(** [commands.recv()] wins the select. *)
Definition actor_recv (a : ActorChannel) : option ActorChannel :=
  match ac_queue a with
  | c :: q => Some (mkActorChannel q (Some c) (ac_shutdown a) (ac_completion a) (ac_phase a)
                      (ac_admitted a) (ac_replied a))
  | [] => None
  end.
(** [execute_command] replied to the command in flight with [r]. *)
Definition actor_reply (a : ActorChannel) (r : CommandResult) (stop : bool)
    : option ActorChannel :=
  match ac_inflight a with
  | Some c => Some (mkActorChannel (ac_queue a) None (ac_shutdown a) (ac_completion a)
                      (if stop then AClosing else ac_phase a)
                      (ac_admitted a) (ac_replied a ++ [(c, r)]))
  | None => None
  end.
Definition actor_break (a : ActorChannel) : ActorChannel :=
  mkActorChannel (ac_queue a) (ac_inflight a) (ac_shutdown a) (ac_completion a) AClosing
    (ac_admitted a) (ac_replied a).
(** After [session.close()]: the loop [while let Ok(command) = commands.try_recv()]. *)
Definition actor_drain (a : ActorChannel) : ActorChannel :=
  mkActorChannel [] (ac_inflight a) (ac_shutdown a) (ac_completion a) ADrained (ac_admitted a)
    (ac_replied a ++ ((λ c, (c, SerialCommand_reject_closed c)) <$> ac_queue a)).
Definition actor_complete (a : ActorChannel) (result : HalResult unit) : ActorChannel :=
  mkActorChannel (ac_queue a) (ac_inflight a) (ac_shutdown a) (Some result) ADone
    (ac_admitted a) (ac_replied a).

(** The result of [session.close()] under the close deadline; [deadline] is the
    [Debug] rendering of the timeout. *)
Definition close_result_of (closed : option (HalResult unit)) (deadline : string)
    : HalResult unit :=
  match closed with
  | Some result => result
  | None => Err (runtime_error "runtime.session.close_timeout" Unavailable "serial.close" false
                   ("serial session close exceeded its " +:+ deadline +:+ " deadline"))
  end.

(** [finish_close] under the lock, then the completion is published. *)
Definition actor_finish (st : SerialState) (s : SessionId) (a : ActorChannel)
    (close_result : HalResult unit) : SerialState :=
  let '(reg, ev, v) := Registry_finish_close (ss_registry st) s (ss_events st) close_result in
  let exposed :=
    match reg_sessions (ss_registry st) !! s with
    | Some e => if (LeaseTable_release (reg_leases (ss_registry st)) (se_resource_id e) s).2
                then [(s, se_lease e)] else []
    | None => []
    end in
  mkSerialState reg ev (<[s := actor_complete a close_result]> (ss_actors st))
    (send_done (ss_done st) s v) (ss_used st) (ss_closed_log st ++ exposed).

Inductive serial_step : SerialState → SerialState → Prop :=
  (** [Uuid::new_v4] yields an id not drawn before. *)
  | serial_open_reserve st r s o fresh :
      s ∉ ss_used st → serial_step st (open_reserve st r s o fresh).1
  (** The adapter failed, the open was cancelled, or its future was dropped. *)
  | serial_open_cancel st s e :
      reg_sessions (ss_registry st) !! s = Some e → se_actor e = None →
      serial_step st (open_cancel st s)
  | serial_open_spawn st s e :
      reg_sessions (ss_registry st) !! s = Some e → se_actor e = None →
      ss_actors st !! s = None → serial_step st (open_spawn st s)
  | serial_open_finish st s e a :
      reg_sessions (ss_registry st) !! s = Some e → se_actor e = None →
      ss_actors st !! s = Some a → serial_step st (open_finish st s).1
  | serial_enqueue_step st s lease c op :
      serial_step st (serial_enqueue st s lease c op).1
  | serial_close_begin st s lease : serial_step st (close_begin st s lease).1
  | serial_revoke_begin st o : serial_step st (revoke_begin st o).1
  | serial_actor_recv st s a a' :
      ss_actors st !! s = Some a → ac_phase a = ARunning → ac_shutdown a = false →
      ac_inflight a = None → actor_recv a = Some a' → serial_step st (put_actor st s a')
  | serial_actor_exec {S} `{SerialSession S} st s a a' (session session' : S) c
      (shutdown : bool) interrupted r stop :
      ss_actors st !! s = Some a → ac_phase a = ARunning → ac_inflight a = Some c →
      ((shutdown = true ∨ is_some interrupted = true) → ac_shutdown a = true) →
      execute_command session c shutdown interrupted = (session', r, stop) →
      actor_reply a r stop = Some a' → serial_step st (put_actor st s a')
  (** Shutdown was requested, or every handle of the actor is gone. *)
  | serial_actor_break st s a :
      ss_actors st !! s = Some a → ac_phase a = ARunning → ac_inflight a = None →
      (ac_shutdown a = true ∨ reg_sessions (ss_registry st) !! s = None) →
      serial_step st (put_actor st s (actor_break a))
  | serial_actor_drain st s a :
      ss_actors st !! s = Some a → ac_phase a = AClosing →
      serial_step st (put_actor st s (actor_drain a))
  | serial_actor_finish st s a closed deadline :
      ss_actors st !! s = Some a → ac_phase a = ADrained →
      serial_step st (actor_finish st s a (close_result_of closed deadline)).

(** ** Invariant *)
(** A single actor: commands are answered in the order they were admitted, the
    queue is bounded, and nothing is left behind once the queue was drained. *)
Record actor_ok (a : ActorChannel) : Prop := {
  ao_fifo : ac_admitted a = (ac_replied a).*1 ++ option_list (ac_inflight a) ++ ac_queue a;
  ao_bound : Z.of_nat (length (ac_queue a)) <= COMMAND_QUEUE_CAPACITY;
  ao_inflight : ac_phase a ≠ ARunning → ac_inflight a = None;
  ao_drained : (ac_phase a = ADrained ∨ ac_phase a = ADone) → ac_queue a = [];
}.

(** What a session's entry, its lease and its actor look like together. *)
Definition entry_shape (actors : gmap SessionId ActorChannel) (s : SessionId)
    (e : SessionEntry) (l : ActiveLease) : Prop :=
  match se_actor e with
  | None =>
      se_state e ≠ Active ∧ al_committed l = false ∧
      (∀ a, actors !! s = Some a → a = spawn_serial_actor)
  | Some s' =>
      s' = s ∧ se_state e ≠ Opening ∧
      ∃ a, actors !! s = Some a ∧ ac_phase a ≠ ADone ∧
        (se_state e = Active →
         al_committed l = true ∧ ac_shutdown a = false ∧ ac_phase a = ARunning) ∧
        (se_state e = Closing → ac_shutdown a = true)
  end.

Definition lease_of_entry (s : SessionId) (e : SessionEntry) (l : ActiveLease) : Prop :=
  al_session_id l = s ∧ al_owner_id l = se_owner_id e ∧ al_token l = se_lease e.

——————

* **Description of the task**: The expected answer is a copy of each line in the listing above that contains "SessionEntry".

* **Problem solution**:
    (e : SessionEntry) (l : ActiveLease) : Prop :=
Definition lease_of_entry (s : SessionId) (e : SessionEntry) (l : ActiveLease) : Prop :=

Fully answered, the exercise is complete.